(** * Job portal backend: pagination, job filter compiler and job services

    A shallow embedding of
    - [BaseController.getPaginationParams]  (src/controllers/base.controller.ts)
    - [JobService.getAllJobs], [searchJobs], [deleteJob], [applyToJob] and
      [expireOldJobs]                        (src/services/job.service.ts)
    - the sort clause of the second copy of [searchJobs] kept in the
      repository (the unnamed source part_000)
    - [JobService.publishJob], [closeJob], [getSimilarJobs],
      [getJobsByLocation] and [getUserApplications]
                                             (src/services/job.service.ts)
    - [ResponseHelper.paginated]             (the unnamed source part_002)
    - [errorHandler]                (src/middleware/notFound.middleware.ts).

    Conventions.  Timestamps are integers (milliseconds since the epoch),
    salaries are integers, text is an ASCII [string].  A value that can be
    [undefined] or [null] in the source is an [option].  Numbers are exact
    integers: the model agrees with the code's double arithmetic on the safe
    integers (magnitude below 2^53), and statements that depend on an exact
    value are made for those. *)

From Stdlib Require Import ZArith String Ascii List Bool Lia Btauto.
Import ListNotations.
Local Open Scope string_scope.
Local Open Scope Z_scope.

Set Implicit Arguments.
Set Warnings "-register-all".

(* ===================================================================== *)
(** ** JavaScript primitives used by the code *)
(* ===================================================================== *)

Module JS.

(** Truthiness of a possibly undefined string: [""] and [undefined] are falsy. *)
Definition truthyStr (s : option string) : bool :=
  match s with
  | Some EmptyString => false
  | Some _ => true
  | None => false
  end.

(** Truthiness of a possibly undefined number: [0] and [undefined] are falsy. *)
Definition truthyNum (n : option Z) : bool :=
  match n with
  | Some z => negb (z =? 0)
  | None => false
  end.

(** Truthiness of a possibly undefined boolean. *)
Definition truthyBool (b : option bool) : bool :=
  match b with
  | Some true => true
  | _ => false
  end.

(** The ASCII members of the white space and line terminator classes. *)
Definition isWhiteSpace (c : ascii) : bool :=
  let n := nat_of_ascii c in
  ((9 <=? n)%nat && (n <=? 13)%nat) || (n =? 32)%nat.

Fixpoint trimStart (s : string) : string :=
  match s with
  | EmptyString => EmptyString
  | String c r => if isWhiteSpace c then trimStart r else s
  end.

Fixpoint rev_string (s acc : string) : string :=
  match s with
  | EmptyString => acc
  | String c r => rev_string r (String c acc)
  end.

Definition trimEnd (s : string) : string :=
  rev_string (trimStart (rev_string s EmptyString)) EmptyString.

(** [String.prototype.trim]. *)
Definition trim (s : string) : string := trimEnd (trimStart s).

Definition lowerChar (c : ascii) : ascii :=
  let n := nat_of_ascii c in
  if ((65 <=? n)%nat && (n <=? 90)%nat)%bool then ascii_of_nat (n + 32) else c.

Fixpoint toLowerCase (s : string) : string :=
  match s with
  | EmptyString => EmptyString
  | String c r => String (lowerChar c) (toLowerCase r)
  end.

(** [hay.includes(needle)]. *)
Fixpoint includes (needle hay : string) : bool :=
  prefix needle hay ||
  match hay with
  | EmptyString => false
  | String _ r => includes needle r
  end.

(** The result of [parseInt]: an integer or [NaN].  The integer is the exact
    value of the digits; the code holds it as a double, which is that value
    as long as it is a safe integer (magnitude below 2^53) and a rounded one
    (or an infinity) beyond. *)
Inductive number : Type :=
| NaN : number
| Num : Z -> number.

(** Value of a character as a digit, in radixes up to 36. *)
Definition digitValue (c : ascii) : option Z :=
  let n := nat_of_ascii c in
  if ((48 <=? n)%nat && (n <=? 57)%nat)%bool then Some (Z.of_nat (n - 48))
  else if ((97 <=? n)%nat && (n <=? 122)%nat)%bool then Some (Z.of_nat (n - 87))
  else if ((65 <=? n)%nat && (n <=? 90)%nat)%bool then Some (Z.of_nat (n - 55))
  else None.

(** Longest prefix of radix-[R] digits, read as a number; [None] when the
    prefix is empty. *)
Fixpoint parseDigits (R : Z) (s : string) (acc : option Z) : option Z :=
  match s with
  | EmptyString => acc
  | String c r =>
    match digitValue c with
    | Some d =>
          if d <? R
          then parseDigits R r (Some (match acc with
                                      | Some a => a * R + d
                                      | None => d
                                      end))
          else acc
    | None => acc
    end
  end.

(** [parseInt(x)] with no radix argument.  An [undefined] argument is first
    converted to the string ["undefined"].  The value is exact (see
    [number]). *)
Definition parseInt (x : option string) : number :=
  let s := trimStart (match x with Some s => s | None => "undefined" end) in
  let '(sign, s1) :=
    match s with
    | String "-" r => (-1, r)
    | String "+" r => (1, r)
    | _ => (1, s)
    end in
  let '(R, s2) :=
    match s1 with
    | String "0" (String "x" r) => (16, r)
    | String "0" (String "X" r) => (16, r)
    | _ => (10, s1)
    end in
  match parseDigits R s2 None with
  | Some v => Num (sign * v)
  | None => NaN
  end.

(** [x || d] for a number [x] and a numeric default [d]: [NaN] and [0]
    are falsy. *)
Definition orDefault (x : number) (d : Z) : Z :=
  match x with
  | NaN => d
  | Num 0 => d
  | Num z => z
  end.

End JS.

(* ===================================================================== *)
(** ** BaseController.getPaginationParams *)
(* ===================================================================== *)

(** The part of [req.query] read by the controller. *)
Record Query : Type := mkQuery {
  q_page : option string;
  q_limit : option string
}.

Record PaginationParams : Type := mkPagination {
  page : Z;
  limit : Z;
  skip : Z
}.

(** [getPaginationParams(req)].  The three numbers are exact integers; they
    are the code's doubles whenever the values read and the product
    [(page - 1) * limit] are safe integers. *)
Definition getPaginationParams (req : Query) : PaginationParams :=
  let page := JS.orDefault (JS.parseInt (q_page req)) 1 in
  let limit := Z.min (JS.orDefault (JS.parseInt (q_limit req)) 10) 50 in
  let skip := (page - 1) * limit in
  {| page := page; limit := limit; skip := skip |}.


(* ===================================================================== *)
(** ** Data model *)
(* ===================================================================== *)

(** Modelled from the spec: the Prisma schema and its generated client
    types ([JobStatus], the row types, the relations between them and the
    delete rule of the job/skill relation) are not part of the sources.  The
    rows below carry the columns that the modelled service code reads or
    writes, with the names the code uses for them. *)

Inductive JobStatus : Type := DRAFT | PUBLISHED | CLOSED | EXPIRED.
Inductive UserRole : Type := JOB_SEEKER | EMPLOYER | ADMIN.
Inductive ApplicationStatus : Type :=
  PENDING | REVIEWED | SHORTLISTED | ACCEPTED | REJECTED.

Definition JobStatus_eqb (a b : JobStatus) : bool :=
  match a, b with
  | DRAFT, DRAFT | PUBLISHED, PUBLISHED | CLOSED, CLOSED | EXPIRED, EXPIRED => true
  | _, _ => false
  end.

Definition UserRole_eqb (a b : UserRole) : bool :=
  match a, b with
  | JOB_SEEKER, JOB_SEEKER | EMPLOYER, EMPLOYER | ADMIN, ADMIN => true
  | _, _ => false
  end.

Module Job.
Record t : Type := mk {
  id : string;
  title : string;
  description : string;
  requirements : option string;
  responsibilities : option string;
  type : string;
  experienceLevel : string;
  salaryMin : option Z;
  salaryMax : option Z;
  location : option string;
  isRemote : bool;
  status : JobStatus;
  expiresAt : option Z;
  companyId : string;
  categoryId : option string;
  createdAt : Z;
  updatedAt : Z
}.
End Job.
◇ ◇ ◇ ◇ ◇ ◇ ◇
Once you find the line with "Set Implicit Arguments." above, print it and every line after it up to and including the line with "Definition truthyBool (b", exactly as written and nothing else.

Set Implicit Arguments.
Set Warnings "-register-all".

(* ===================================================================== *)
(** ** JavaScript primitives used by the code *)
(* ===================================================================== *)

Module JS.

(** Truthiness of a possibly undefined string: [""] and [undefined] are falsy. *)
Definition truthyStr (s : option string) : bool :=
  match s with
  | Some EmptyString => false
  | Some _ => true
  | None => false
  end.

(** Truthiness of a possibly undefined number: [0] and [undefined] are falsy. *)
Definition truthyNum (n : option Z) : bool :=
  match n with
  | Some z => negb (z =? 0)
  | None => false
  end.

(** Truthiness of a possibly undefined boolean. *)
Definition truthyBool (b : option bool) : bool :=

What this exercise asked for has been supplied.